Departments of Biochemistry (G.E.W.) and Endocrinology (P.J.T.), Christie Hospital National Health Service Trust, Manchester M20 4BX, United Kingdom

Address all correspondence and requests for reprints to: Peter J. Trainer, Christie Hospital, Department of Endocrinology, Wilmslow Road, Manchester M20 4BX, United Kingdom. E-mail: peter.trainer{at}manchester.ac.uk.
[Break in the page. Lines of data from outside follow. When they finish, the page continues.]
(** What [computeModelDatasetRanks] leaves under a listed model. *)
Lemma computeModelDatasetRanks_lookup rawData modelRanks out m :
  Leaderboard.computeModelDatasetRanks rawData modelRanks = Ok out →
  m ∈ modelRanks →
  ∃ r, lookupOwn (model_key m) out = Some r
    ∧ ∀ d, lookupOwn d (Leaderboard.DatasetRanks.datasets r)
           = averageRank rawData d (model_key m).
Proof.
  intros Hrun Hm.
  destruct (initDatasetRanks_lookup _ _ Hm) as (r0 & Hr0 & Hempty).
  pose proof (fun d => storeDatasets_lookup _ _ _ _ _ _ d Hrun Hr0) as Hall.
  destruct (Hall "") as (r & Hr & _). exists r. split; [done|].
  intros d. destruct (Hall d) as (r' & Hr' & Hd).
  rewrite Hr in Hr'. injection Hr' as <-. rewrite Hd, Hempty.
  unfold averageRank. simpl.
  destruct (decide (methodRanks rawData d (model_key m) = [])) as [Hnil|Hne].
  - rewrite decide_False; [done|]. tauto.
  - rewrite decide_True; [done|]. split; [|done].
    apply elem_of_allDatasets.
    apply methodRanks_ne_nil in Hne as (me & models & _ & _ & Hme & Hl & _).
    exists me. split; [done|]. apply lookupOwn_is_Some. eauto.
Qed.

Lemma computeDetailedStats_datasetRanks rawData stats out :
  Leaderboard.computeDetailedStats rawData stats = Ok out →
  Leaderboard.computeModelDatasetRanks rawData (model_ranks stats)
  = Ok (Leaderboard.modelDatasetRanks out).
Proof.
  unfold Leaderboard.computeDetailedStats.
  destruct (Leaderboard.collectCategoryRanks _ _); [|done]. simpl.
  destruct (Leaderboard.collectMethodPerformance _); [|done]. simpl.
  destruct (Leaderboard.averageMethodPerformance _); [|done]. simpl.
  destruct (Leaderboard.computeModelDatasetRanks _ _); [|done]. simpl.
  by intros [= <-].
Qed.

(** A row filled key by key over distinct keys. *)
Lemma keys_fold_setProp {V} (g : string → V) (ds : list string) :
  NoDup ds →
  keys (fold_left (fun row d => setProp d (g d) row) ds []) = ds.
Proof.
  induction ds as [|d ds IH] using rev_ind; [done|].
  intros [Hnd [Hdisj _]]%NoDup_app. rewrite fold_left_app. simpl.
  rewrite keys_setProp, IH by done.
  rewrite decide_False; [done|]. intros Hin. apply (Hdisj d Hin). left.
Qed.

Lemma lookupOwn_cells {V} (g : string → V) (ds : list string) d :
  d ∈ ds →
  lookupOwn d (fold_left (fun row d => setProp d (g d) row) ds [])
  = Some (g d).
Proof.
  intros Hd.
  by apply (lookupOwn_fold_setProp (fun d => d) g ds [] d); [|intros ? _ ->].
Qed.

Lemma truthyRank_averageRank rawData key r d :
  (∀ d, lookupOwn d r = averageRank rawData d key) →
  LeaderboardTables.truthyRank r d = averageRank rawData d key.
Proof.
  intros Hr. unfold LeaderboardTables.truthyRank. rewrite Hr.
  destruct (averageRank rawData d key) as [q|] eqn:Hq; [|done].
  apply averageRank_pos in Hq. rewrite truthyNumber_pos; [done | lra].
Qed.
(** [... and form.is_valid()]: the form is validated only when everything
    before it was valid. *)
Definition and_valid `{Project} (before : bool * Company) (f : Form)
    : M (bool * Company) :=
  if fst before then is_valid f (snd before) else mret before.

(** [form.save()] on a bound form: writes to the database and gives the
    instance as the form leaves it, or raises with the database as it is
    at that point.  The views save bound forms only; an unbound form
    changes nothing. *)
Definition save `{Project} (f : Form) (instance : Company) : M Company :=
  fun w =>
    match data f with
    | Some posted =>
        let '(outcome, d') := form_save (kind f) posted instance (db w) in
        (outcome, {| db := d'; message_storage := message_storage w |})
    | None => (Return instance, w)
    end.

(** [CompanyCreateForm(data)], a model form without an instance. *)
Record CompanyCreateForm : Type := mkCompanyCreateForm {
  create_data : option QueryDict
}.

Definition create_is_valid `{Project} (f : CompanyCreateForm) : M bool :=
  d ← get_db;
  match create_data f with
  | Some posted => mret (CompanyCreateForm_is_valid posted d)
  | None => mret false
  end.

(** The key the database gives to the next inserted row. *)
Definition next_pk (rows : list Company) : Z :=
  1 + fold_right (fun c m => Z.max (pk c) m) 0 rows.

(** Modelled from the spec: contacts/forms.py is absent.  Saving a valid
    creation form persists the new record: one row, built from the cleaned
    data, is inserted under a new key, and the saved instance is
    returned. *)
Definition create_save `{Project} (f : CompanyCreateForm) : M Company :=
  d ← get_db;
  let posted := default ∅ (create_data f) in
  let c := {| pk := next_pk (companies d);
              name := CompanyCreateForm_cleaned_name posted |} in
  _ ← put_db {| companies := companies d ++ [c];
                phone_numbers := phone_numbers d;
                email_addresses := email_addresses d;
                web_sites := web_sites d;
                street_addresses := street_addresses d |};
  mret c.

(** Modelled from the spec: contacts/models.py is absent.  [company.delete()]
    removes the row of that key, and the deletion cascades to the
    sub-records the company owns. *)
Definition Model_delete (c : Company) : M unit :=
  d ← get_db;
  let kept (r : SubRecord) :=
    negb (String.eqb (content_type r) "company" && (object_id r =? pk c)) in
  put_db {| companies := List.filter (fun r => negb (pk r =? pk c)) (companies d);
            phone_numbers := List.filter kept (phone_numbers d);
            email_addresses := List.filter kept (email_addresses d);
            web_sites := List.filter kept (web_sites d);
            street_addresses := List.filter kept (street_addresses d) |}.

(** ** Messages and responses *)

(** [django.contrib.messages.constants.SUCCESS]. *)
Definition SUCCESS : Z := 25.

(** [messages.success(request, msg)]. *)
Definition messages_success (request : HttpRequest) (msg : string) : M unit :=
  fun w => (Return tt, {| db := db w;
                          message_storage := message_storage w ++ [(SUCCESS, msg)] |}).

(** The values the views put in a template context. *)
Inductive pyval : Type :=
  | VNone
  | VBool (b : bool)
  | VInt (n : Z)
  | VObjectList (l : list Company)
  | VObject (c : Company)
  | VForm (f : Form)
  | VCreateForm (f : CompanyCreateForm).

(** Response objects. *)
Inductive HttpResponse : Type :=
  | HttpResponseForbidden
  | HttpResponseRedirect (redirect_to : string)
  | TemplateResponse (template : string) (context : gmap string pyval).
Diagnosis and management of disease is increasingly driven by international efforts at consensus statements based on evidence of best practice. For endocrinology, diagnostic criteria based on the results of biochemical testing have for many years formed the mainstay to objective decision making, a recognition that biomarkers correlate better with morbidity and mortality risk than do signs, symptoms, and anthropometric parameters. Such testing becomes of increasing significance in an era of closer clinical scrutiny and accountability, and dictates the need for accurate, reliable results. But how strong is the evidence base for the diagnostic cutoff levels deployed in, for example, the investigation of GH secretion disorders? Our conclusion in reviewing GH assays’ performance is of a fragile state of play. Thus, Seth et al. (1) reported a 2-fold difference in values generated by the eight methods used by 85 participants in the United Kingdom National External Quality Assessment Scheme for GH. Where the most negatively biased method reports a value of 19.7 mU/liter (the preferred reporting unit in the United Kingdom), the most positively biased reports 38.1 mU/liter. From 1994–1998, variability across United Kingdom laboratories worsened from 18–30%, and although this has now stabilized the intermethod, bias persists. These observations are not new (2, 3), and are seen whenever a diversity of calibrants and/or antibodies is deployed. Other endocrine assays such as TSH (4), LH, and PTH with, respectively, interlaboratory variability of 12.5, 15.3, and 26.9% during 2006 also provide examples (United Kingdom National External Quality Assessment Scheme, personal communication). Typically, however, little has been achieved in reducing the variation in results due to these issues.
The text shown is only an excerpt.